* [TASK GOAL]
Write down nothing except how many lines in the entries contain "values".

┄┄┄┄┄┄┄┄┄┄┄┄┄┄┄┄┄┄┄┄

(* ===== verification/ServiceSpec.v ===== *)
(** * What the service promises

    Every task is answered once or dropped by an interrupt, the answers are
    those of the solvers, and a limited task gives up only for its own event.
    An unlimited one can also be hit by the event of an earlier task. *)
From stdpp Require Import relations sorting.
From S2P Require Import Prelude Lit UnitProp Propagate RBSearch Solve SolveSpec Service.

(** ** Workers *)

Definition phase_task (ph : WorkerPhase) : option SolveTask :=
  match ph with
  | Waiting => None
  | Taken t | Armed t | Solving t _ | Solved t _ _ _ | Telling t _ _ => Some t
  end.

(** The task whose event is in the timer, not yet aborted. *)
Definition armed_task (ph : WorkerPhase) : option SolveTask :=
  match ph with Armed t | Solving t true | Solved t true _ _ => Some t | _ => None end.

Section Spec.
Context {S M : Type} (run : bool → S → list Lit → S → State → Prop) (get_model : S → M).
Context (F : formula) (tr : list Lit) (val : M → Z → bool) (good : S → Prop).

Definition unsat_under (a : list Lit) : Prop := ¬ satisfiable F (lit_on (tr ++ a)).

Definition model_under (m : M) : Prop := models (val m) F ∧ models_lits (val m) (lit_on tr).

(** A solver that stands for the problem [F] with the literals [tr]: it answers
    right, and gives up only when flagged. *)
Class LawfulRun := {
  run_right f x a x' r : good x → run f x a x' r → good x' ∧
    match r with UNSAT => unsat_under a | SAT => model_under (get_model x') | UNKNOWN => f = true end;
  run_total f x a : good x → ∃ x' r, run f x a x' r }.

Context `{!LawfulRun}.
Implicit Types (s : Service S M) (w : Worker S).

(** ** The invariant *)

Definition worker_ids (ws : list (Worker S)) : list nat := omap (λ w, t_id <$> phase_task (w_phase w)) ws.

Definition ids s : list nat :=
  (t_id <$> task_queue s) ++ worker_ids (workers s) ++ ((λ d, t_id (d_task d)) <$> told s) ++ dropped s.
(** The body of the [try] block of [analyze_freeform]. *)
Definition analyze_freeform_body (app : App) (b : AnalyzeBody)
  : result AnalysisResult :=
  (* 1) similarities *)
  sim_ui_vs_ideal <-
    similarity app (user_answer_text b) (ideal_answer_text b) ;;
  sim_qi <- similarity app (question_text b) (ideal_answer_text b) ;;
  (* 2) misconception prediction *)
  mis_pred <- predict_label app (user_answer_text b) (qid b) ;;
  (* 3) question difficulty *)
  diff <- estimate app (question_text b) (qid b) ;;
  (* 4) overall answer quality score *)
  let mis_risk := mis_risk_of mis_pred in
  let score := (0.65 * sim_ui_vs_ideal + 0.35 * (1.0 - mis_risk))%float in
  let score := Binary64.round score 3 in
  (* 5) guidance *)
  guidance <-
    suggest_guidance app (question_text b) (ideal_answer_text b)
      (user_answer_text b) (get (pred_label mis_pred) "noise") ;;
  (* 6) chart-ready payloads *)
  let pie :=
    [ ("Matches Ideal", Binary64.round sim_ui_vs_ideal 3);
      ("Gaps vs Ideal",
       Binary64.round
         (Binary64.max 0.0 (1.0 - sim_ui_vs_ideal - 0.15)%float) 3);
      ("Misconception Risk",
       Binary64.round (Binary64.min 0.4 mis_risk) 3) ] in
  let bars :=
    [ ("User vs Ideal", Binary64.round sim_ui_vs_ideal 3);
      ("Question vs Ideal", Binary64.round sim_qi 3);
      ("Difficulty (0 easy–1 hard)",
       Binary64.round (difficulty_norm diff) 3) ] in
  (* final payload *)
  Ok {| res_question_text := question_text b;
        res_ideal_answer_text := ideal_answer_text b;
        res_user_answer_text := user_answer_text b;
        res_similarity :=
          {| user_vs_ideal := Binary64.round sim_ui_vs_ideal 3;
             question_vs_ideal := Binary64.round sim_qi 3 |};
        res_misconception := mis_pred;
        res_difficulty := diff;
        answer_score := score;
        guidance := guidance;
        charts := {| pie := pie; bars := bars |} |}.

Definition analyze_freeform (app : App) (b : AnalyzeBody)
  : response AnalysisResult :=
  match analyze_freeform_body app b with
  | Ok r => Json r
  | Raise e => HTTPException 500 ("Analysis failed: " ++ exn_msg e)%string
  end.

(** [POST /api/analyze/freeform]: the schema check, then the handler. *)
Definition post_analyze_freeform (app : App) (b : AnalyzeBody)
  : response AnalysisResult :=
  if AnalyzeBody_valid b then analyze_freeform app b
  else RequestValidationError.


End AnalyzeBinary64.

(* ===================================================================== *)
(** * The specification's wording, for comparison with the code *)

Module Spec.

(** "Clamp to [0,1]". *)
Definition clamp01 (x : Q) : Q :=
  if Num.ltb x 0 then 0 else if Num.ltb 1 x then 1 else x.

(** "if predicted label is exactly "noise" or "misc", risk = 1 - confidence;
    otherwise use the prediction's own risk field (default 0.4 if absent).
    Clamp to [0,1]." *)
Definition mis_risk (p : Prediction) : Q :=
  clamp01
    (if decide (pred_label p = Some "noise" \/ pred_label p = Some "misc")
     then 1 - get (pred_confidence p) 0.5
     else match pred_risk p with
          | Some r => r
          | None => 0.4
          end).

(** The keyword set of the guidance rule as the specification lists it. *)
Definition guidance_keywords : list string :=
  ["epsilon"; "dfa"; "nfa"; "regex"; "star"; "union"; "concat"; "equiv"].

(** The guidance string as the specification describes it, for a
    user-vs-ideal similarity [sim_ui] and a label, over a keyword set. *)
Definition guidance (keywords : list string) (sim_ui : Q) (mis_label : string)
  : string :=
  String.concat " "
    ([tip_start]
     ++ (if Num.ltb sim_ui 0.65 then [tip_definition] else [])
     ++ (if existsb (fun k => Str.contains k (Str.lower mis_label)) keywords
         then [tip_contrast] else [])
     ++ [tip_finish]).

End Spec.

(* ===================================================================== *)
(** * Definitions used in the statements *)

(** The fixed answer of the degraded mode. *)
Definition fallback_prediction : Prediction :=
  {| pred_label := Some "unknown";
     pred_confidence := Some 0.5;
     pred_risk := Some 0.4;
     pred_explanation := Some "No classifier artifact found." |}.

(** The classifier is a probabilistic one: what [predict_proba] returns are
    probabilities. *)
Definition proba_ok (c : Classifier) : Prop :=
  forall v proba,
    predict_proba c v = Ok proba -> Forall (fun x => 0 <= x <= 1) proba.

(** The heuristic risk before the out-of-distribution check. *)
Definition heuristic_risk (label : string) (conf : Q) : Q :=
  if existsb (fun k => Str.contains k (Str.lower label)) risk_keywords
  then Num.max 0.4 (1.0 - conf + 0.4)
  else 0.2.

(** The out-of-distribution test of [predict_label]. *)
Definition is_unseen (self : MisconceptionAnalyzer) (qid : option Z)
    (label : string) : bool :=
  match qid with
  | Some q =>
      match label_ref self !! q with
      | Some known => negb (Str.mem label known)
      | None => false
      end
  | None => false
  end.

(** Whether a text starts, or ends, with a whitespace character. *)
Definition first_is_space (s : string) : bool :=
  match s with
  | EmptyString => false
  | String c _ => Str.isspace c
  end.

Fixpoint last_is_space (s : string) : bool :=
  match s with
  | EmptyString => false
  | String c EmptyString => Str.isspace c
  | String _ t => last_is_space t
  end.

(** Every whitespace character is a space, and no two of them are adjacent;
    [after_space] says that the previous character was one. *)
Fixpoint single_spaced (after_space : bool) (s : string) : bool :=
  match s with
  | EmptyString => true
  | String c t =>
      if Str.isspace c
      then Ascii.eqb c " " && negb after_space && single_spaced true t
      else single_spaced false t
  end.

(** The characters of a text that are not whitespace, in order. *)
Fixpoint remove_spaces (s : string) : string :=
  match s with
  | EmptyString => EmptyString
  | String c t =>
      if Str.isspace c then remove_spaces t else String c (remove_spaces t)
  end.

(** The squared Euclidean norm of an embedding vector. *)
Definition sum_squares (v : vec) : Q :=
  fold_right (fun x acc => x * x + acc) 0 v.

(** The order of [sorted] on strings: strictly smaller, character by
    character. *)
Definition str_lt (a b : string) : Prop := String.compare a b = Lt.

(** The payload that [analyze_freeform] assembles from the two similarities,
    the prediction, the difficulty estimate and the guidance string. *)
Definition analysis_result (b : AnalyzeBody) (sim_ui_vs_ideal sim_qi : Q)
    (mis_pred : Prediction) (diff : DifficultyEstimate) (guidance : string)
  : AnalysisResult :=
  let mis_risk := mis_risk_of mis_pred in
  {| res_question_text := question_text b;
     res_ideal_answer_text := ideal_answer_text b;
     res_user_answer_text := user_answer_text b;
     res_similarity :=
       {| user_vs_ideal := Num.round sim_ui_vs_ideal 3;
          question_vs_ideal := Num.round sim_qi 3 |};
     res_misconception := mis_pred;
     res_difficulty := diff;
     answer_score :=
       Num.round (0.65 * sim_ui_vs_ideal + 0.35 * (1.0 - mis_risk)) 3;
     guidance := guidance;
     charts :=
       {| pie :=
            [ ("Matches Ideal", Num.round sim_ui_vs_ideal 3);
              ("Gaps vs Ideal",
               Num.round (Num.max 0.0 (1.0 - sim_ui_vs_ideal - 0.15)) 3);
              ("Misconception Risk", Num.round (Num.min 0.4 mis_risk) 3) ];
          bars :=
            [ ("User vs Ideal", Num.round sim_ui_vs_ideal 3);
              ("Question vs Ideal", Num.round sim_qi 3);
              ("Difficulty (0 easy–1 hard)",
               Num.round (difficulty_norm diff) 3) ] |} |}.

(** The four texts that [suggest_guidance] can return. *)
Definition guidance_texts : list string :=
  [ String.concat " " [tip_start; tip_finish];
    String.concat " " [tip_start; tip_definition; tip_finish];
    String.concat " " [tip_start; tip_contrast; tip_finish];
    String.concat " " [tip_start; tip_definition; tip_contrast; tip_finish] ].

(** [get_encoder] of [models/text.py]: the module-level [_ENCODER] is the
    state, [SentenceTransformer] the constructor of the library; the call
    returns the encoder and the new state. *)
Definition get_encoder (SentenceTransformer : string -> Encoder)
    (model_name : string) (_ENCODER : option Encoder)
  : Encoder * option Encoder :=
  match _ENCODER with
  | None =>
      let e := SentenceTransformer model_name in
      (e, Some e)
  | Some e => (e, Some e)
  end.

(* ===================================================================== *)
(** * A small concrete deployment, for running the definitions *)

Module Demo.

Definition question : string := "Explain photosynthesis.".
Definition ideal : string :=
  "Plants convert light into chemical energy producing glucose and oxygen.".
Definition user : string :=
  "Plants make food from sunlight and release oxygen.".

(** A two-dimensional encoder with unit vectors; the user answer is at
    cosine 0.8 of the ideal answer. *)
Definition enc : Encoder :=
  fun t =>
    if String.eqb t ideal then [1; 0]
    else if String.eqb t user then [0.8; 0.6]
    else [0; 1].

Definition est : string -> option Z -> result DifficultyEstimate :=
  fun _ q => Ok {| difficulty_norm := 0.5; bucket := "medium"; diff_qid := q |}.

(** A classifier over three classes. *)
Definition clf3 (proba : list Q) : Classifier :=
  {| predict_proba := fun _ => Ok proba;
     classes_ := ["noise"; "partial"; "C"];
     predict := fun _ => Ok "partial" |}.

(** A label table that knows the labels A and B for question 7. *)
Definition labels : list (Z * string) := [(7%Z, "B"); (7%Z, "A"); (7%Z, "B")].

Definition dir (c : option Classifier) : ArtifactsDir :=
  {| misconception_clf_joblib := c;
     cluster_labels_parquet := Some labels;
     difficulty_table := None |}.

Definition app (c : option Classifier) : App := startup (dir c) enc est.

┄┄┄┄┄┄┄┄┄┄┄┄┄┄┄┄┄┄┄┄

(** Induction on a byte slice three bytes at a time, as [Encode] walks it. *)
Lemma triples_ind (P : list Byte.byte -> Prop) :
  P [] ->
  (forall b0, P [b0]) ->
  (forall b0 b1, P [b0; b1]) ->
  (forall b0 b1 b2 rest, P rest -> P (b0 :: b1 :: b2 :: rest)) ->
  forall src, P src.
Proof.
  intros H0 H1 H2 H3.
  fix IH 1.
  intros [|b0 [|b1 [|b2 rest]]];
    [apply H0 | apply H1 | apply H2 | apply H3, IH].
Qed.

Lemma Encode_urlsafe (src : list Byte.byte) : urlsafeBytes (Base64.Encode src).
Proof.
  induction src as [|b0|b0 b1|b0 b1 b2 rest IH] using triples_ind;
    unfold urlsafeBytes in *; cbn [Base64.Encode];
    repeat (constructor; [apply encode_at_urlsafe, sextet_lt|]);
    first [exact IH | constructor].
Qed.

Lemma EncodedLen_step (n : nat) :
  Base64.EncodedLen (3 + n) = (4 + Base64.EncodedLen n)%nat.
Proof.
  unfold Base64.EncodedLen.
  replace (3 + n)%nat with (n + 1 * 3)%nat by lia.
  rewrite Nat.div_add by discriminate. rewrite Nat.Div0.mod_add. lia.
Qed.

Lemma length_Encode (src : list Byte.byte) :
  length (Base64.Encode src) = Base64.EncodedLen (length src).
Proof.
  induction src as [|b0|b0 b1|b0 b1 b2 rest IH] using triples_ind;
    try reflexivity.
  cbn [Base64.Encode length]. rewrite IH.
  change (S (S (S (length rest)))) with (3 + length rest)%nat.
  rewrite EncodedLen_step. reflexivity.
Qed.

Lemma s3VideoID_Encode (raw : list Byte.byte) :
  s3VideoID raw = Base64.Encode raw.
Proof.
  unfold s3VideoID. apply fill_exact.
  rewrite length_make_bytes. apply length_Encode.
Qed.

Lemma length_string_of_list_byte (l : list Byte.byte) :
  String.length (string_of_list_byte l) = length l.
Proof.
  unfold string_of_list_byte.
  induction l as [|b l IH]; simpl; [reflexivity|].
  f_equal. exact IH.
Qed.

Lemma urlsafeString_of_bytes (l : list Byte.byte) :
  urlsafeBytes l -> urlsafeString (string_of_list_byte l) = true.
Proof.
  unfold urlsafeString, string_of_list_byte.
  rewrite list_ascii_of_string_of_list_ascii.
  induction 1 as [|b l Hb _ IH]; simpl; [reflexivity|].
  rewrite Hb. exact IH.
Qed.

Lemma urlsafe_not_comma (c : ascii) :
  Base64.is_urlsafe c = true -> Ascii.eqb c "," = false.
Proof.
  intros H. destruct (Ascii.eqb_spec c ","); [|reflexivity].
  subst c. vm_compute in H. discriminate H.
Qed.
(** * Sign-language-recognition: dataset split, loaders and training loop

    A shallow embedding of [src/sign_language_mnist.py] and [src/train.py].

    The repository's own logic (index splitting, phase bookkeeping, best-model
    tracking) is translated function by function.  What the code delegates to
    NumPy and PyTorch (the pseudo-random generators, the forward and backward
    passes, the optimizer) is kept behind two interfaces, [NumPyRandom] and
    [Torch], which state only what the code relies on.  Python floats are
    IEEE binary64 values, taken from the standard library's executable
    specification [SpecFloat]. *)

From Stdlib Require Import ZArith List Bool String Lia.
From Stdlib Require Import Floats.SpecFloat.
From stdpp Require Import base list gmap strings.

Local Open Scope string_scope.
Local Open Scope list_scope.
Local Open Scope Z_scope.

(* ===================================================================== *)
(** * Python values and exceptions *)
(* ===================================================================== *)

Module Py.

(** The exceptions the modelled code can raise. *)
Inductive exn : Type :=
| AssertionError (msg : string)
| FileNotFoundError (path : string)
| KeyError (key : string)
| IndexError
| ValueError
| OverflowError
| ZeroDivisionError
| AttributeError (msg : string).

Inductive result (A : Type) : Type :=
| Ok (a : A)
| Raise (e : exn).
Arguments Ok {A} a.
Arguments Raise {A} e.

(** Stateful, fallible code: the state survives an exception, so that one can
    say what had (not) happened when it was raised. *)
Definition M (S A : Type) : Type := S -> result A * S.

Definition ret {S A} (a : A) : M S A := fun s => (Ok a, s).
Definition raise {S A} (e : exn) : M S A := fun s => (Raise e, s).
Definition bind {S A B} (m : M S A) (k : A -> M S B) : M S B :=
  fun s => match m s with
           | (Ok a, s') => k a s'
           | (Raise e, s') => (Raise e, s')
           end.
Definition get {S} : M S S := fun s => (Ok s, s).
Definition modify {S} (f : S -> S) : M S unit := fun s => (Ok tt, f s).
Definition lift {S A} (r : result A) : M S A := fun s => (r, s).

┄┄┄┄┄┄┄┄┄┄┄┄┄┄┄┄┄┄┄┄

* [SOLUTION FOR THIS EXERCISE]
2